(** * chatchat: the Streamlit chat script [app.py], embedded and verified

    [app.py] is a script that the UI framework runs from top to bottom on
    every user interaction.  One run reads the widget values, updates the
    per-session dictionary [st.session_state], talks to the remote
    completion service at most once and writes to the page.

    The embedding follows the script section by section (the [# 0) .. # 7)]
    comments of the source).  Session state, the script variable
    [full_text] and the page are threaded through a small state + exception
    monad, so that every definition can be read next to the lines of the
    source it stands for.

    The framework can end a run inside any [st.*] call, by raising its
    rerun or stop exception there.  The sections that call [st.*] are
    therefore written once, in [Module Live], over the framework's
    decisions; [run_script], [step] and [rendered] are the run that the
    framework lets through to its end, and [Live.run_script], [Live.step]
    and [Live.rendered] the run under any framework. *)

From Stdlib Require Import String Ascii ZArith QArith Lia.
From stdpp Require Import base tactics option list.

Local Open Scope string_scope.
Local Open Scope list_scope.

(** ** Data model *)

(** A chat message is the dictionary [{"role": ..., "content": ...}]. *)
Record Message : Type := mkMessage {
  role : string;
  content : string
}.

(** [st.session_state]: a dictionary in which the script uses the keys
    ["messages"] and ["character"]; [None] is an absent key. *)
Record SessionState : Type := mkSession {
  messages : option (list Message);
  character : option string
}.

(** The session dictionary of a new browser session, and the result of
    [st.session_state.clear()]. *)
Definition empty_session : SessionState := mkSession None None.

(** The retained history: the list under ["messages"], empty when the key
    is absent. *)
Definition retained (s : SessionState) : list Message :=
  default [] (messages s).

[Work instruction]
Note how many lines of the listing above contain the string "every", and give that number with nothing added.

[Finished exercise]
2